Fig. 1 is a partially cutaway perspective view of a vacuum switchgear according to the present invention, Fig. 2 is a plan view of the main part of the invention, Fig. 3 is a bottom view of the main part of the invention, and Fig. 4 is a Fig. 3 is a partially cutaway perspective view, Fig. 5 is a partially cutaway perspective view.
A cross-sectional view taken along the line - in the figure, and FIG. 6 is a longitudinal cross-sectional view of the main part of the present invention. 1...Storage case, 2...Vacuum interrupter,
15... Insulating barrier, 19... Vacuum container, 20...

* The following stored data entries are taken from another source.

(* ===== verification/FiberProps.v ===== *)
(** Properties of fibers: the life of a fiber under [swapIn], and what becomes
    of its stack. *)
From stdpp Require Import base list numbers option gmap.
From Stdlib Require Import ZArith Lia.
From S2P Require Import Prelude Fiber.
Import Fiber.
Local Open Scope Z_scope.

(** The code a fiber still has to run; [None] is an empty function. *)
Definition remaining (f : fiber) : option script :=
  match m_ctx f with
  | Entry _ => m_cb f
  | At sc _ => Some sc
  | _ => None
  end.

(** A fiber that [swapIn] can resume. *)
Definition runnable (f : fiber) : Prop :=
  m_state f ≠ EXEC ∧ (m_ctx f = Entry false ∨ ∃ sc, m_ctx f = At sc false).

(** The fiber when it has given up the processor again. *)
Definition paused (f : fiber) : fiber :=
  match remaining f with
  | None | Some (DoThrow :: _) => set_ctx Ended (set_state EXCEPT f)
  | Some [] => set_ctx Ended (set_state TERM (set_cb None f))
  | Some (DoYieldToReady :: sc) => set_ctx (At sc false) (set_state READY f)
  | Some (DoYieldToHold :: sc) => set_ctx (At sc false) (set_state HOLD f)
  | Some (DoSwapOut :: sc) => set_ctx (At sc false) (set_state EXEC f)
  end.

Definition with_fiber (p : Z) (f : fiber) (s : t) : t :=
  mk (<[p := f]> (fibers s)) (s_fiber_id s) (s_fiber_count s) (stacks s)
     (t_scheduler_fiber s) (t_threadFiber s) (t_scheduler_fiber s).

Lemma swapIn_paused fresh p f m s :
  fibers s !! p = Some f → t_scheduler_fiber s = Some m → runnable f →
  swapIn fresh p s = Ok tt (with_fiber p (paused f) s).
Proof.
  intros Hp Hm [Hst Hctx]. destruct f as [id sz st ctx stk cb]. simpl in *.
  unfold swapIn, deref, SetThis, update. unfold_M. rewrite Hp. simpl.
  rewrite bool_decide_false by done. simpl. rewrite Hm.
  assert (∀ g, alter g p (fibers s) = <[p := g (mk_fiber id sz st ctx stk cb)]> (fibers s)) as Hal.
  { intros g. apply map_eq. intros q. destruct (decide (p = q)) as [<-|].
    - by rewrite lookup_alter_eq, lookup_insert_eq, Hp.
    - by rewrite lookup_alter_ne, lookup_insert_ne. }
  rewrite Hal. unfold with_fiber, paused, remaining. rewrite Hm.
  unfold resume, deref, MainFunc, GetThis, body, finish, YieldToReady, YieldToHold, getState,
    swapOut, SetThis, update, deref.
  unfold_M. simpl. rewrite !lookup_insert_eq. simpl.
  destruct Hctx as [->|[sc ->]]; simpl;
    [rewrite !lookup_insert_eq; simpl; destruct cb as [sc|]|]; simpl; try rewrite Hm; simpl;
    try (destruct sc as [|[] sc]; simpl); rewrite ?lookup_insert_eq; simpl;
    rewrite ?bool_decide_true by done; simpl; rewrite ?Hm; simpl;
    rewrite ?alter_insert_eq, ?insert_insert_eq; done.
Qed.

Fixpoint times (n : nat) (m : M t unit) : M t unit :=
  match n with O => mret tt | S n' => _ ← m; times n' m end.

(** What a script of yields leaves behind after [k] of its resumptions. *)
Definition yields (sc : script) : Prop :=
  Forall (λ a, a = DoYieldToReady ∨ a = DoYieldToHold) sc.

Definition yield_state (a : action) : State :=
  match a with DoYieldToReady => READY | DoYieldToHold => HOLD | _ => EXEC end.

Lemma times_snoc n m s : times (S n) m s = (_ ← times n m; m) s.
Proof.
  revert s; induction n as [|n IH]; intros s.
  - simpl. unfold_M. by destruct (m s) as [[] ?| |].
  - change (times (S (S n)) m) with (_ ← m; times (S n) m).
    change (times (S n) m) with (_ ← m; times n m) at 2.
    unfold_M. destruct (m s) as [[] s'| |]; [|done..]. rewrite IH. done.
Qed.

(** The state of the fiber after [k] resumptions within its script. *)
Definition within (f0 f : fiber) (sc : script) (k : nat) : Prop :=
  m_stack f = m_stack f0 ∧ m_id f = m_id f0 ∧ m_cb f = Some sc ∧
  match k with
  | O => m_state f = INIT ∧ m_ctx f = Entry false
  | S k' => m_ctx f = At (drop k sc) false ∧ ∃ a, sc !! k' = Some a ∧ m_state f = yield_state a
  end.

Lemma within_runnable f0 f sc k : yields sc → within f0 f sc k → runnable f.
Proof.
  intros Hy (_ & _ & _ & Hk). destruct k as [|k].
  - destruct Hk as [Hs Hc]. split; [by rewrite Hs|by left].
  - destruct Hk as (Hc & a & Ha & Hs). split; [|right; eauto].
    unfold yields in Hy. eapply Forall_lookup_1 in Hy; [|done]. rewrite Hs. by destruct Hy as [->| ->].
Qed.

Lemma within_remaining f0 f sc k : within f0 f sc k → remaining f = Some (drop k sc).
Proof.
  intros (_ & _ & Hcb & Hk). unfold remaining. destruct k as [|k].
  - destruct Hk as [_ ->]. by rewrite drop_0.
  - by destruct Hk as (-> & _).
Qed.

Lemma within_step f0 f sc k :
  yields sc → within f0 f sc k → (k < length sc)%nat → within f0 (paused f) sc (S k).
Proof.
  intros Hy Hw Hk. unfold paused. rewrite (within_remaining _ _ _ _ Hw).
  destruct (lookup_lt_is_Some_2 sc k Hk) as [a Ha].
  rewrite (drop_S _ _ _ Ha). unfold yields in Hy. eapply Forall_lookup_1 in Hy; [|done].
  destruct Hw as (H1 & H2 & H3 & _).
  destruct Hy as [->| ->]; unfold within; simpl; eauto 10.
Qed.

Lemma times_within fresh p m sc k s f :
  fibers s !! p = Some f → t_scheduler_fiber s = Some m → within f f sc 0 → yields sc →
  (k ≤ length sc)%nat →
  ∃ f' s', times k (swapIn fresh p) s = Ok tt s' ∧ fibers s' = <[p := f']> (fibers s) ∧
    within f f' sc k ∧ t_scheduler_fiber s' = Some m ∧
    stacks s' = stacks s ∧ ((0 < k)%nat → t_fiber s' = Some m).
Proof.
  intros Hp Hm Hw Hy. induction k as [|k IH]; intros Hk.
  { exists f, s. split_and!; try done; [by rewrite insert_id|lia]. }
  destruct IH as (f1 & s1 & He & Hf1 & Hw1 & Hm1 & Hst & _); [lia|].
  exists (paused f1), (with_fiber p (paused f1) s1).
  rewrite times_snoc. unfold_M. rewrite He.
  rewrite (swapIn_paused fresh p f1 m);
    [|by rewrite Hf1, lookup_insert_eq|done|by eapply within_runnable].
  split_and!; try done; simpl.
  - by rewrite Hf1, insert_insert_eq.
  - apply within_step; [done..|lia].
Qed.

(** A fiber whose function yields [length sc] times is finished after
    exactly one resumption more: after [k] of them its state is that of its
    [k]-th yield, the thread is back in the scheduler's fiber, and it never
    starts over; a resumption of the finished fiber fails the assertion, and
    [reset] makes it runnable again on the same stack. *)
Theorem fiber_runs_to_completion (fresh p m : Z) (sc : script) (s : t) (f : fiber) :
  fibers s !! p = Some f → t_scheduler_fiber s = Some m → yields sc →
  m_state f = INIT → m_ctx f = Entry false → m_cb f = Some sc → is_Some (m_stack f) →
  (∀ k a, sc !! k = Some a →
    wp (times (S k) (swapIn fresh p)) (λ _ s',
      m_state <$> fibers s' !! p = Some (yield_state a) ∧ t_fiber s' = Some m) s) ∧
  wp (times (S (length sc)) (swapIn fresh p)) (λ _ s',
    (∃ f', fibers s' !! p = Some f' ∧ m_state f' = TERM ∧ m_cb f' = None) ∧
    t_fiber s' = Some m ∧ swapIn fresh p s' = Fault AssertFailed ∧
    ∀ cb, wp (reset p cb) (λ _ s'',
      ∃ f'', fibers s'' !! p = Some f'' ∧ runnable f'' ∧ m_stack f'' = m_stack f) s') s.
Proof.
  intros Hp Hm Hy Hst Hctx Hcb [stk Hstk].
  assert (within f f sc 0) as Hw by (split_and!; done).
  split.
  - intros k a Ha. pose proof (lookup_lt_Some _ _ _ Ha).
    destruct (times_within fresh p m sc (S k) s f) as (f' & s' & He & Hf & Hw' & _ & _ & Ht);
      [done..|lia|].
    unfold wp. rewrite He, Hf, lookup_insert_eq. split; [|apply Ht; lia].
    destruct Hw' as (_ & _ & _ & _ & b & Hb & Hs). simplify_eq. simpl. by rewrite Hs.
  - destruct (times_within fresh p m sc (length sc) s f) as (f1 & s1 & He & Hf1 & Hw1 & Hm1 & _);
      [done..|].
    unfold wp. rewrite times_snoc. unfold_M. rewrite He.
    rewrite (swapIn_paused fresh p f1 m);
      [|by rewrite Hf1, lookup_insert_eq|done|by eapply within_runnable].
    unfold paused. rewrite (within_remaining _ _ _ _ Hw1), drop_all.
    destruct Hw1 as (Hs1 & _).
    split_and!; [|done| |].
    + eexists. split; [apply lookup_insert_eq|done].
    + unfold swapIn, deref, SetThis, update, resume, deref. unfold_M. simpl.
      rewrite lookup_insert_eq. simpl. rewrite Hm1. simpl.
      by rewrite lookup_alter_eq, lookup_insert_eq.
    + intros cb. unfold reset, deref, update. unfold_M. simpl. rewrite lookup_insert_eq. simpl.
      rewrite Hs1, Hstk. simpl. rewrite lookup_alter_eq, lookup_insert_eq. simpl.
      eexists. split_and!; [done| |]; simpl; [split; [done|by left]|congruence].
Qed.

(** Creating fibers and destroying each one, at fresh addresses. *)
Definition churn (cfg p : Z) (cb : option script) (stks : list Z) : M t unit :=
  forM stks (λ stk, _ ← Fiber_new cfg p stk cb 0 false; destroy p).

Lemma churn_spec (cfg p : Z) (cb : option script) (stks : list Z) (s : t) :
  fibers s !! p = None → NoDup stks → (∀ stk, stk ∈ stks → stacks s !! stk = None) →
  wp (churn cfg p cb stks) (λ _ s',
    fibers s' = fibers s ∧ s_fiber_count s' = s_fiber_count s ∧
    size (stacks s') = (size (stacks s) + length stks)%nat ∧
    (∀ stk, stk ∈ stks → stacks s' !! stk = Some cfg) ∧
    ∀ k, k ∉ stks → stacks s' !! k = stacks s !! k) s.
Proof.
  revert s; induction stks as [|stk stks IH]; intros s Hp Hnd Hfree.
  { unfold wp. simpl. split_and!; [done..|lia| |done]. intros stk Hs. by apply elem_of_nil in Hs. }
  apply NoDup_cons in Hnd as [Hni Hnd].
  unfold churn. simpl. apply wp_bind.
  assert (∃ s1, (_ ← Fiber_new cfg p stk cb 0 false; destroy p) s = Ok tt s1 ∧
    fibers s1 = fibers s ∧ s_fiber_count s1 = s_fiber_count s ∧
    stacks s1 = <[stk := cfg]> (stacks s)) as (s1 & He & Hf & Hc & Hs).
  { unfold Fiber_new, destroy, Alloc, Dealloc, deref. unfold_M. simpl.
    rewrite lookup_insert_eq. simpl. eexists. split; [done|]. simpl.
    split_and!; [by rewrite delete_insert_id|lia|done]. }
  unfold wp at 1. rewrite He. eapply wp_mono; [apply (IH s1)|].
  - by rewrite Hf.
  - done.
  - intros k Hk. rewrite Hs, lookup_insert_ne by set_solver. apply Hfree. set_solver.
  - intros [] s' (Hf' & Hc' & Hsz & Hst & Hout). split_and!; [congruence..| | |].
    + rewrite Hsz, Hs, map_size_insert_None by (apply Hfree; set_solver). simpl. lia.
    + intros k [->|Hk]%elem_of_cons; [|by apply Hst].
      rewrite Hout, Hs, lookup_insert_eq by done. done.
    + intros k Hk. rewrite Hout, Hs, lookup_insert_ne by set_solver. done.
Qed.

(** Creating and destroying fibers restores the set of fibers and their
    number, but every stack stays allocated: [Dealloc] frees only null
    pointers. *)
Theorem destroyed_fibers_leak_stacks (cfg p : Z) (cb : option script) (stks : list Z) (s : t) :
  fibers s !! p = None → NoDup stks → (∀ stk, stk ∈ stks → stacks s !! stk = None) →
  wp (churn cfg p cb stks) (λ _ s',
    fibers s' = fibers s ∧ s_fiber_count s' = s_fiber_count s ∧
    size (stacks s') = (size (stacks s) + length stks)%nat ∧
    ∀ stk, stk ∈ stks → stacks s' !! stk = Some cfg) s.
Proof.
  intros Hp Hnd Hfree. eapply wp_mono; [by apply churn_spec|]. simpl. naive_solver.
Qed.

(** A scheduler's fiber, and a fiber that yields twice. *)
Definition example_fiber : fiber :=
  mk_fiber 1 4096 INIT (Entry false) (Some 900) (Some [DoYieldToReady; DoYieldToHold]).
Definition example_world : t :=
  mk {[10 := mk_fiber 0 0 EXEC Unsaved None None; 20 := example_fiber]} 1 2 {[900 := 4096]}
    (Some 10) (Some 10) (Some 10).

Lemma fiber_runs_to_completion_witness :
  wp (times 3 (swapIn 30 20)) (λ _ s',
    (∃ f', fibers s' !! 20 = Some f' ∧ m_state f' = TERM ∧ m_cb f' = None) ∧
    t_fiber s' = Some 10) example_world.
Proof.
  assert (fibers example_world !! 20 = Some example_fiber) as Hp by reflexivity.
  assert (yields [DoYieldToReady; DoYieldToHold]) as Hy by (repeat constructor; auto).
  assert (is_Some (m_stack example_fiber)) as Hk by (exists 900; reflexivity).
  pose proof (fiber_runs_to_completion 30 20 10 [DoYieldToReady; DoYieldToHold] example_world
    example_fiber Hp eq_refl Hy eq_refl eq_refl eq_refl Hk) as [_ H].
  eapply wp_mono; [exact H|]. intros a s' (H1 & H2 & _). done.
Defined.

Lemma destroyed_fibers_leak_stacks_witness :
  wp (churn 4096 50 (Some []) [901; 902; 903]) (λ _ s',
    fibers s' = fibers example_world ∧ s_fiber_count s' = 2 ∧ size (stacks s') = 4%nat)
    example_world.
Proof.
  assert (fibers example_world !! 50 = None) as Hp by reflexivity.
  assert (NoDup [901; 902; 903]) as Hnd by (repeat constructor; set_solver).
  assert (∀ stk, stk ∈ [901; 902; 903] → stacks example_world !! stk = None) as Hst.
  { intros stk Hs. assert (stk = 901 ∨ stk = 902 ∨ stk = 903) as [->|[->| ->]] by set_solver; reflexivity. }
  pose proof (destroyed_fibers_leak_stacks 4096 50 (Some []) _ _ Hp Hnd Hst) as H.
  revert H. generalize (churn 4096 50 (Some []) [901; 902; 903]). intros m H.
  eapply wp_mono; [exact H|]. intros a s' (H1 & H2 & H3 & _). done.
Defined.
Lemma getState_fib s p f :
  Fiber.fibers (world s) !! p = Some f → fib (Fiber.getState p) s = Ok (Fiber.m_state f) s.
Proof.
  intros Hp. unfold fib, Fiber.getState, Fiber.deref. unfold_M. rewrite Hp. simpl.
  by rewrite set_world_id.
Qed.

Lemma scan_spec tid q s b :
  queue_ok s q →
  (∃ q1 it q2, q = q1 ++ it :: q2 ∧ eligible tid s it = true ∧
     Forall (λ x, eligible tid s x = false) q1 ∧
     scan tid q b s = Ok (Some it, q1 ++ q2,
       b || existsb (pinned_elsewhere tid) q1 || negb (is_empty q2)) s) ∨
  (Forall (λ x, eligible tid s x = false) q ∧
   scan tid q b s = Ok (None, q, b || existsb (pinned_elsewhere tid) q) s).
Proof.
  intros Hq. revert b. induction Hq as [|it q [Hne Hex] Hq IH]; intros b.
  { right. split; [done|]. simpl. by rewrite orb_false_r. }
  assert (∀ b', eligible tid s it = false →
    (scan tid (it :: q) b s = (r ← scan tid q b'; let '(ft, rest, tk) := r in mret (ft, it :: rest, tk)) s) →
    (b' = b || pinned_elsewhere tid it) →
    (∃ q1 it0 q2, it :: q = q1 ++ it0 :: q2 ∧ eligible tid s it0 = true ∧
      Forall (λ x, eligible tid s x = false) q1 ∧
      scan tid (it :: q) b s = Ok (Some it0, q1 ++ q2,
        b || existsb (pinned_elsewhere tid) q1 || negb (is_empty q2)) s) ∨
    (Forall (λ x, eligible tid s x = false) (it :: q) ∧
     scan tid (it :: q) b s = Ok (None, it :: q, b || existsb (pinned_elsewhere tid) (it :: q)) s)) as Hskip.
  { intros b' Hel Hsc Hb. destruct (IH b') as [(q1 & it0 & q2 & -> & H1 & H2 & H3)|[H1 H2]].
    - left. exists (it :: q1), it0, q2. split_and!; [done|done|by constructor|].
      rewrite Hsc. unfold_M. rewrite H3. simpl. by rewrite Hb, !orb_assoc.
    - right. split; [by constructor|]. rewrite Hsc. unfold_M. rewrite H2. simpl. by rewrite Hb, orb_assoc. }
  destruct (pinned_elsewhere tid it) eqn:Hpin; unfold pinned_elsewhere in Hpin.
  - apply (Hskip true); [| |by rewrite orb_true_r].
    + unfold eligible. by destruct (threadId it =? -1), (threadId it =? tid).
    + simpl. by rewrite Hpin.
  - assert ((threadId it =? -1) || (threadId it =? tid) = true) as Hth
      by (by destruct (threadId it =? -1), (threadId it =? tid)).
    assert (eligible tid s it = true →
      scan tid (it :: q) b s = Ok (Some it, q, b || negb (is_empty q)) s →
      ∃ q1 it0 q2, it :: q = q1 ++ it0 :: q2 ∧ eligible tid s it0 = true ∧
      Forall (λ x, eligible tid s x = false) q1 ∧
      scan tid (it :: q) b s = Ok (Some it0, q1 ++ q2,
        b || existsb (pinned_elsewhere tid) q1 || negb (is_empty q2)) s) as Htake.
    { intros Hel Hsc. exists [], it, q. simpl. rewrite orb_false_r. by split_and!. }
    destruct (fiber it) as [p|] eqn:Hf.
    + destruct (Hex p) as [f Hp]; [done|].
      destruct (decide (Fiber.m_state f = Fiber.EXEC)) as [He|He].
      * apply (Hskip b); [| |by rewrite orb_false_r].
        { unfold eligible. rewrite Hf, Hp, bool_decide_true by done. by rewrite andb_false_r. }
        simpl. rewrite Hpin, Hf. unfold_M. rewrite (getState_fib _ _ _ Hp).
        by rewrite decide_True by done.
      * left. apply Htake.
        { unfold eligible. by rewrite Hf, Hp, bool_decide_false, Hth by done. }
        simpl. rewrite Hpin, Hf. unfold_M. rewrite (getState_fib _ _ _ Hp).
        rewrite decide_False by done. by destruct q.
    + left. apply Htake.
      { unfold eligible. by rewrite Hf, Hth. }
      simpl. rewrite Hpin, Hf. unfold nonempty in Hne. rewrite Hf in Hne.
      destruct (cb it); [|done]. unfold_M. by destruct q.
Qed.

(** C9. A thread takes the first task of the queue that is not pinned to another
    thread and whose fiber is not running, counts itself active and keeps the
    order of the rest; it tells others exactly when it passed a task pinned
    elsewhere or left tasks behind it. When no task qualifies nothing changes. *)
Theorem dequeue_takes_first_eligible (tid : Z) s :
  queue_ok s (m_fibers s) →
  wp (dequeue tid) (λ r s',
    match r with
    | (Some it, tickle_me) => ∃ q1 q2,
        m_fibers s = q1 ++ it :: q2 ∧ eligible tid s it = true ∧
        Forall (λ x, eligible tid s x = false) q1 ∧
        s' = set_active (m_activeThreadCount s + 1) (set_queue (q1 ++ q2) s) ∧
        tickle_me = existsb (pinned_elsewhere tid) q1 || negb (is_empty q2)
    | (None, tickle_me) =>
        Forall (λ x, eligible tid s x = false) (m_fibers s) ∧ s' = s ∧
        tickle_me = existsb (pinned_elsewhere tid) (m_fibers s)
    end) s.
Proof.
  intros Hq. unfold wp, dequeue. unfold_M.
  destruct (scan_spec tid (m_fibers s) s false Hq) as
    [(q1 & it & q2 & Hm & H1 & H2 & ->)|[H1 ->]]; simpl.
  - by exists q1, q2.
  - done.
Qed.

(** schedule(begin, end) appends the non-empty tasks in their order, for any
    thread, and calls tickle exactly once when the queue was empty and there is
    something to schedule. *)
Theorem schedule_range_appends (tickle : M st unit) (fcs : list FiberAndThread) s :
  schedule_range tickle fcs s =
  let s' := set_queue (m_fibers s ++
    ((λ fc, mk_task (fiber fc) (cb fc) (-1)) <$> filter (λ fc, nonempty fc = true) fcs)) s in
  let wake := match fcs with
              | [] => false
              | _ => is_empty (m_fibers s)
              end in
  if wake then tickle s' else Ok tt s'.
Proof.
  assert (∀ b s, schedule_range_loop fcs b s =
    Ok (b || (is_empty (m_fibers s) && negb (is_empty fcs))) (set_queue (m_fibers s ++
    ((λ fc, mk_task (fiber fc) (cb fc) (-1)) <$> filter (λ fc, nonempty fc = true) fcs)) s)) as H.
  { clear s. induction fcs as [|fc fcs IH]; intros b s; simpl.
    { rewrite app_nil_r, andb_false_r, orb_false_r. by destruct s. }
    unfold scheduleNoLock. unfold_M.
    destruct fc as [[p|] [f|] th]; rewrite filter_cons; simpl.
    1-3: rewrite IH; simpl; rewrite <-app_assoc; f_equal; by destruct (m_fibers s), b.
    rewrite IH. f_equal. by destruct (m_fibers s), b, fcs. }
  unfold schedule_range. unfold_M. rewrite H. simpl. destruct fcs, (m_fibers s); done.
Qed.

(** *** Stopping runs the queue dry *)
Definition heap s : gmap Z Fiber.fiber := Fiber.fibers (world s).

(** The resumptions a fiber has left after the next one. *)
Definition left_over (f : Fiber.fiber) : nat :=
  if finished (Fiber.m_state f) then 0
  else match remaining f with Some sc => length sc | None => 0 end.

Definition weight s (it : FiberAndThread) : nat :=
  match fiber it with
  | Some p => match heap s !! p with Some f => S (left_over f) | None => 1 end
  | None => match cb it with Some sc => S (length sc) | None => 1 end
  end.

Definition total s (q : list FiberAndThread) : nat :=
  foldr (λ it n, (weight s it + n)%nat) 0%nat q.

(** The code neither waits for somebody else nor swaps out on its own. *)
Definition selfish (f : Fiber.fiber) : Prop :=
  ∀ sc, remaining f = Some sc → Fiber.DoYieldToHold ∉ sc ∧ Fiber.DoSwapOut ∉ sc.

... fixed electrode, 21 ... movable electrode, 22 ... metal tank, 23 ... insulating disk, 27 ... movable electrode rod,
28...Fixed electrode rod, 29...Fixed side lead.

Claims (1)

[Scope of Claims] 1. A fixed electrode rod in which the opening of a cylindrical metal tank with a bottom is closed with an insulating disc made of ceramic to form a vacuum container, and a fixed electrode is provided at the inner end at the bottom of the metal tank. In a vacuum switchgear using a vacuum interrupter configured by inserting and inserting a movable electrode rod having a movable electrode that comes into contact with and away from the fixed electrode into the insulating disk so as to be movable, the vacuum interrupter is made of synthetic resin. A storage case is constructed by removably fixing the edge of a case lid made of synthetic resin to a case substrate having a predetermined wall thickness, and a three-phase vacuum interrupter is provided within the storage case, and the vacuum interrupter of each phase is The vacuum container is constructed by fixing an insulating disk to a stepped overhang provided at the opening of a bottomed cylindrical metal tank, and embedding the stepped overhang and the insulating disk in the case substrate. A vacuum switching device characterized by a structure in which an insulating barrier surrounding the fixed side leads of each phase vacuum interrupter is integrally molded on the outside of the case lid, and a barrier for three-phase division is provided inside the storage case.